# [Stored data entries]
•••••
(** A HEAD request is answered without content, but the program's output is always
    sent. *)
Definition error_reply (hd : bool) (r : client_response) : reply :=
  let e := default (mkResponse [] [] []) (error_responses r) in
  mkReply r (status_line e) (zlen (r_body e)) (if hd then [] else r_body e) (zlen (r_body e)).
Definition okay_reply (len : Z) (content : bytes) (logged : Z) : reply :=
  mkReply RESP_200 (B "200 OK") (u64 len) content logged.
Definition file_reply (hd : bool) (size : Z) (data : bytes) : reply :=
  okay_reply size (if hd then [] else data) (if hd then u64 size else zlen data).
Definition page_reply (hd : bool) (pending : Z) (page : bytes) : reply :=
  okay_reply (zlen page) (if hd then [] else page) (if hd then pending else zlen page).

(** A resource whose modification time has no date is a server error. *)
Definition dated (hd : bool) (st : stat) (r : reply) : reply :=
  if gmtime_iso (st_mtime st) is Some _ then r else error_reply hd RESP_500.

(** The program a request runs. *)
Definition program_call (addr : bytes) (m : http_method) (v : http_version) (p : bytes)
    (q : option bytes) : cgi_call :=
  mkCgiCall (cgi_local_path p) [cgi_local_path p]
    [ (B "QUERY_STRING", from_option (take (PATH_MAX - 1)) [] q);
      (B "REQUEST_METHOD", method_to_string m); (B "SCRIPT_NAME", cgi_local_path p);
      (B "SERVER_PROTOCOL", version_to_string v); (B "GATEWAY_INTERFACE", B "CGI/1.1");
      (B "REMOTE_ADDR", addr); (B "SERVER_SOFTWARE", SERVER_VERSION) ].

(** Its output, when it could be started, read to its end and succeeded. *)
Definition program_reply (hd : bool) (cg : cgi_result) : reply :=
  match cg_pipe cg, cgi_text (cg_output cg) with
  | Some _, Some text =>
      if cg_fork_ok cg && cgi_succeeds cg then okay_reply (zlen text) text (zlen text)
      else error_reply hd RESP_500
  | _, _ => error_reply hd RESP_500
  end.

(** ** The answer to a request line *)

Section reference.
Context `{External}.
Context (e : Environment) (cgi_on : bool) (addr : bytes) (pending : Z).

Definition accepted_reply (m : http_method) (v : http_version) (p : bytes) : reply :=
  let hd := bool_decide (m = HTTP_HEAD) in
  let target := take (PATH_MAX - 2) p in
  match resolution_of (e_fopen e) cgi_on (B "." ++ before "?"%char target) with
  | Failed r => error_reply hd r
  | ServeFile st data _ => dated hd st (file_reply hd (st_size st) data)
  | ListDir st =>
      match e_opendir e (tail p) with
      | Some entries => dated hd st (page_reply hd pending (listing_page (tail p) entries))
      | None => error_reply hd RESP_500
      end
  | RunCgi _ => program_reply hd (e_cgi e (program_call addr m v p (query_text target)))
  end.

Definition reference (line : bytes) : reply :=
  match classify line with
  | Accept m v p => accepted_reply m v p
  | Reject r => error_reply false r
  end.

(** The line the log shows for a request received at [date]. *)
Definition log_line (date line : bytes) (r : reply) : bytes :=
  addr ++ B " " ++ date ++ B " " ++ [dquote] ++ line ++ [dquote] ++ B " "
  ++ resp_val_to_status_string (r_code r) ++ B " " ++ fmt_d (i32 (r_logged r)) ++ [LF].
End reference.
•••••
# [What is required]
In the data above, start at the line that has "version_to_string v); (B", stop after the line that has "let hd := bool_decide (m = HTTP_HEAD) in", and print every line in between exactly as it stands.

# [Result]
      (B "SERVER_PROTOCOL", version_to_string v); (B "GATEWAY_INTERFACE", B "CGI/1.1");
      (B "REMOTE_ADDR", addr); (B "SERVER_SOFTWARE", SERVER_VERSION) ].

(** Its output, when it could be started, read to its end and succeeded. *)
Definition program_reply (hd : bool) (cg : cgi_result) : reply :=
  match cg_pipe cg, cgi_text (cg_output cg) with
  | Some _, Some text =>
      if cg_fork_ok cg && cgi_succeeds cg then okay_reply (zlen text) text (zlen text)
      else error_reply hd RESP_500
  | _, _ => error_reply hd RESP_500
  end.

(** ** The answer to a request line *)

Section reference.
Context `{External}.
Context (e : Environment) (cgi_on : bool) (addr : bytes) (pending : Z).

Definition accepted_reply (m : http_method) (v : http_version) (p : bytes) : reply :=
  let hd := bool_decide (m = HTTP_HEAD) in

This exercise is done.